*** Opening RECORDS PROVIDED ***
(* ===== verification/Node.v ===== *)
(** * The node as its clients see it: [BaseApplication.SendTX] of [vochain/app.go]

    The API router and the Ethereum oracle hold a [BaseApplication]: they read
    its state and hand transactions to the mempool of the Tendermint node,
    which is not part of the repository.  It may refuse a transaction (full,
    too big, seen before); what it admits it passes to [CheckTx] of the
    application, and the answer goes back to the caller. *)

From stdpp Require Import base gmap strings list.
From Stdlib Require Import ZArith.
From S2P Require Import Prelude GoLib Types StateDB Crypto Codec State Transaction App StateFacts Operations.
Open Scope Z_scope.

Class Mempool := { mempool_admits : list bytes → bytes → res () }.

Section node.
Context {DB L : Type} `{StateDB DB} `{AminoLib} `{CryptoLib} `{TxJSON} `{!EventListener DB L} `{Mempool}.

Record Node := mkNode {
  n_State : State DB L;
  n_mempool : list bytes }.
Definition node_store (n : Node) : DB := Store (n_State n).
Definition on_state {A} (op : GM (State DB L) A) : GM Node A := λ n,
  let '(a, s) := op (n_State n) in (a, mkNode s (n_mempool n)).
Definition node_SendTX (tx : bytes) (now : Z) : GM Node ResponseTx :=
  n ← get_st;
  _ ← lift (mempool_admits (n_mempool n) tx);
  _ ← modify (λ n, mkNode (n_State n) (n_mempool n ++ [tx]));
  on_state (CheckTx tx now false).

(** Sending a transaction does not change the store. *)
Lemma node_SendTX_store tx now n : node_store (node_SendTX tx now n).2 = node_store n.
Proof.
  unfold node_SendTX. rewrite GM_run. cbn [get_st]. rewrite GM_run. unfold lift.
  destruct (mempool_admits _ _); [|done..]. rewrite GM_run. cbn [modify]. unfold on_state. cbn [n_State n_mempool].
  pose proof (CheckTx_Store tx now false (n_State n)) as Hs.
  destruct (CheckTx tx now false (n_State n)) as [x s]. exact Hs.
Qed.
End node.
Arguments Node : clear implicits.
*** Closing RECORDS PROVIDED ***
PROBLEM TO WORK ON — Look above for the line containing "Open Scope Z_scope.", then transcribe it and all lines after it through the last, exactly and with nothing else.

OUTPUT FOR THIS EXERCISE —
Open Scope Z_scope.

Class Mempool := { mempool_admits : list bytes → bytes → res () }.

Section node.
Context {DB L : Type} `{StateDB DB} `{AminoLib} `{CryptoLib} `{TxJSON} `{!EventListener DB L} `{Mempool}.

Record Node := mkNode {
  n_State : State DB L;
  n_mempool : list bytes }.
Definition node_store (n : Node) : DB := Store (n_State n).
Definition on_state {A} (op : GM (State DB L) A) : GM Node A := λ n,
  let '(a, s) := op (n_State n) in (a, mkNode s (n_mempool n)).
Definition node_SendTX (tx : bytes) (now : Z) : GM Node ResponseTx :=
  n ← get_st;
  _ ← lift (mempool_admits (n_mempool n) tx);
  _ ← modify (λ n, mkNode (n_State n) (n_mempool n ++ [tx]));
  on_state (CheckTx tx now false).

(** Sending a transaction does not change the store. *)
Lemma node_SendTX_store tx now n : node_store (node_SendTX tx now n).2 = node_store n.
Proof.
  unfold node_SendTX. rewrite GM_run. cbn [get_st]. rewrite GM_run. unfold lift.
  destruct (mempool_admits _ _); [|done..]. rewrite GM_run. cbn [modify]. unfold on_state. cbn [n_State n_mempool].
  pose proof (CheckTx_Store tx now false (n_State n)) as Hs.
  destruct (CheckTx tx now false (n_State n)) as [x s]. exact Hs.
Qed.
End node.
Arguments Node : clear implicits.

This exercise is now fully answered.